** WHAT NEEDS TO BE DONE **
Your reply should be a single number, the count of lines in the records that contain the string "repeat".

** INFORMATION GIVEN **
Lemma attempt_get_any fk now v m (Pv : record -> Prop) :
  Pv v -> (forall r, Pv (touched now r)) -> attempt (get_fn fk now) v m (fun v' _ _ => Pv v').
Proof.
  intros Hv Ht. apply attempt_bind.
  assert (Hk : forall cur, attempt (match cur with
    | Err e => if errors_is e Storage.ErrNotFound then raise ErrNotFound else raise e
    | Ok raw => cr ← decodeOr json_error raw; let cr := touched now cr in assign cr;; tPut fk (encode_raw cr)
    end) v m (fun v' _ _ => Pv v')).
  { intros [raw|e]; [|by destruct (errors_is _ _)]. apply attempt_bind. unfold decodeOr.
    destruct (Unmarshal raw) as [r|]; [|done]. cbv zeta. apply attempt_bind. unfold attempt. cbn.
    split; [apply Ht|intros _; apply Ht]. }
  apply attempt_tGet; [exact (Hk _)|intros e _; exact (Hk (Err e))].
Qed.

Lemma safe_Get s key :
  safe (store_ok s) (guar s) [] (exec s (OpGet key)) (fun r h =>
    returns s (OpGet key) r h \/ guesses s (OpGet key) r h).
Proof.
  cbn [exec]. unfold Get, checkOpen. destruct (closed s) eqn:Hc; [by left; constructor|].
  intros st resp Hok Hr. pose proof (record_read _ _ _ _ Hok Hr) as Hrec.
  destruct resp as [raw|e]; [|by left; repeat constructor]. destruct Hrec as (r & Hat & -> & Hw).
  destruct (TouchOnGet (opts s)) eqn:Htouch.
  - intros st1 t _. set (now := UnixNano t).
    match goal with |- safe _ _ ?h _ _ => assert (Hq : quiet h) by (repeat constructor); generalize dependent h end.
    intros h1 Hq. apply safe_bind, safe_bind.
    apply (safe_lru_transaction s key h1 _ _ (fun v => exists r0, v = touched now r0)
      (fun v' old new => exists r, old = Some r /\ v' = touched now r /\ new = Some v')); [eauto| | | |].
    + intros v m Hv Hm. apply attempt_and; [apply attempt_get_any; eauto|].
      apply attempt_get_touch; [done|]. unfold now. auto with s3db.
    + intros v m Hv. apply attempt_get_any; eauto.
    + intros v' m m' b h Hh Hs (r0 & Hold & -> & Hnew). left. cbn.
      exists (h1 ++ h), (Logic.MkStore m b), (Logic.MkStore m' b), now. split; [by rewrite app_assoc|].
      split; [by apply Forall_app_2|]. cbn [st_kv op_key]. split; [|done].
      rewrite spec_open by done. by rewrite Hold, Hnew, Htouch.
    + intros v e h [r0 ->] Hh. right. exists key, r0, now. split_and!; [done..| |done]. by apply Forall_app_2.
  - left. cbn. exists [], st, st, 0. split; [done|]. split; [constructor|]. cbn [op_key]. split.
    + rewrite spec_open by done. by rewrite Hat, Htouch.
    + split_and!; [exact Hok|done..].
Qed.

Lemma safe_lru_exec s o : op_args o ->
  safe (store_ok s) (guar s) [] (exec s o) (fun r h => returns s o r h \/ guesses s o r h).
Proof.
  destruct o as [key|key meta|key|key]; intros Ha; [apply safe_Get|..];
    (eapply safe_mono; [|by left]); [by apply safe_Set|apply safe_Touch|apply safe_Delete].
Qed.

(** ** Scans *)

(** the entries a scan of the whole store reports *)
Definition listed (s : Store) (m : kvmap) : list Entry :=
  (fun e => toEntry (userKey s (en_key e)) (default zero_record (Unmarshal (en_value e)))) <$> entries s m.

Lemma length_fullKey s key :
  String.length (fullKey s key) = (String.length (Prefix (opts s)) + 3 + String.length key)%nat.
Proof. unfold fullKey. rewrite !str_length_app, length_shard. cbn [String.length]. lia. Qed.

Lemma entry_of_fullKey s key e r :
  en_key e = fullKey s key -> Unmarshal (en_value e) = Some r -> entry_of s e = Ok (toEntry key r).
Proof.
  intros Hk Hu. unfold entry_of. rewrite Hk, length_fullKey.
  destruct (Nat.ltb_spec (String.length (Prefix (opts s)) + 3 + String.length key)
    (String.length (Prefix (opts s)) + 3)); [lia|].
  assert (Hd : str_drop (String.length (Prefix (opts s)) + 2) (fullKey s key) = "/" +:+ key).
  { unfold fullKey. rewrite str_drop_add, str_drop_app, <- (length_shard s key) at 1. apply str_drop_app. }
  rewrite Hd, has_prefix_app. cbn [negb orb]. by rewrite Hu, userKey_fullKey.
Qed.

Lemma listed_entries s m :
  lru_ok s m -> entries_of s (entries s m) = Ok (listed s m).
Proof.
  intros Hok. unfold listed. assert (Hin : entries s m ⊆ entries s m) by done. revert Hin.
  generalize (entries s m) at 1 3 4. intros es. induction es as [|e es IH]; intros Hin; [done|].
  cbn [entries_of fmap list_fmap].
  destruct (entry_cell (HK := lru_space) s m e Hok) as (key & r & Hk & Hu & _); [apply Hin; set_solver|].
  rewrite (entry_of_fullKey s key e r Hk Hu). cbn. rewrite IH by set_solver. cbn.
  rewrite Hk, Hu. cbn [ks_key lru_space]. by rewrite userKey_fullKey.
Qed.

Lemma lru_listed_elem s m e :
  lru_ok s m -> e ∈ listed s m <-> exists key r, record_at s m key = Some r /\ e = toEntry key r.
Proof.
  intros Hok. unfold listed. rewrite list_elem_of_fmap. split.
  - intros (kv & -> & Hkv). destruct (entry_cell (HK := lru_space) s m kv Hok Hkv) as (key & r & Hk & Hu & Hc & _).
    exists key, r. split; [exact Hc|]. rewrite Hk, Hu. cbn [ks_key lru_space]. by rewrite userKey_fullKey.
  - intros (key & r & Hr & ->). destruct (cell_entry (HK := lru_space) s m key r Hr) as (kv & Hkv & Hk & Hu).
    exists kv. split; [|done]. rewrite Hk, Hu. cbn [ks_key lru_space]. by rewrite userKey_fullKey.
Qed.

Lemma listed_keys s m : lru_ok s m -> NoDup (Key <$> listed s m).
Proof.
  intros Hok. unfold listed. rewrite <- list_fmap_compose. unfold compose. cbn [toEntry Key].
  rewrite (list_fmap_compose en_key (userKey s)). apply NoDup_fmap_2_strong; [|apply (entries_NoDup (HK := lru_space))].
  intros k1 k2 (e1 & -> & H1)%list_elem_of_fmap (e2 & -> & H2)%list_elem_of_fmap.
  destruct (entry_cell (HK := lru_space) s m e1 Hok H1) as (id1 & _ & -> & _).
  destruct (entry_cell (HK := lru_space) s m e2 Hok H2) as (id2 & _ & -> & _).
  cbn [ks_key lru_space]. rewrite !userKey_fullKey. by intros ->.
Qed.

Lemma listed_NoDup s m : lru_ok s m -> NoDup (listed s m).
Proof. intros Hok. by eapply NoDup_fmap_1, listed_keys. Qed.

(** ** Eviction *)

(** the access removes the record of a victim that is still as it had been
    scanned *)
Definition removes (s : Store) (v : Entry) (a : access) : Prop :=
  exists r, record_at s (st_kv (fst a)) (Key v) = Some r /\ unchanged v r /\
    sets s (Key v) None (st_kv (fst a)) (st_kv (snd a)).

(** Every access removes one of the victims, in their order and each at most
    once, or leaves the store as it was. *)
Definition evicts (s : Store) (vs : list Entry) (h : list access) : Prop :=
  exists ls, omap id ls `sublist_of` vs /\
    Forall2 (fun l a => match l with Some v => removes s v a | None => noop a end) ls h.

** RESULT OF THE EXERCISE **
2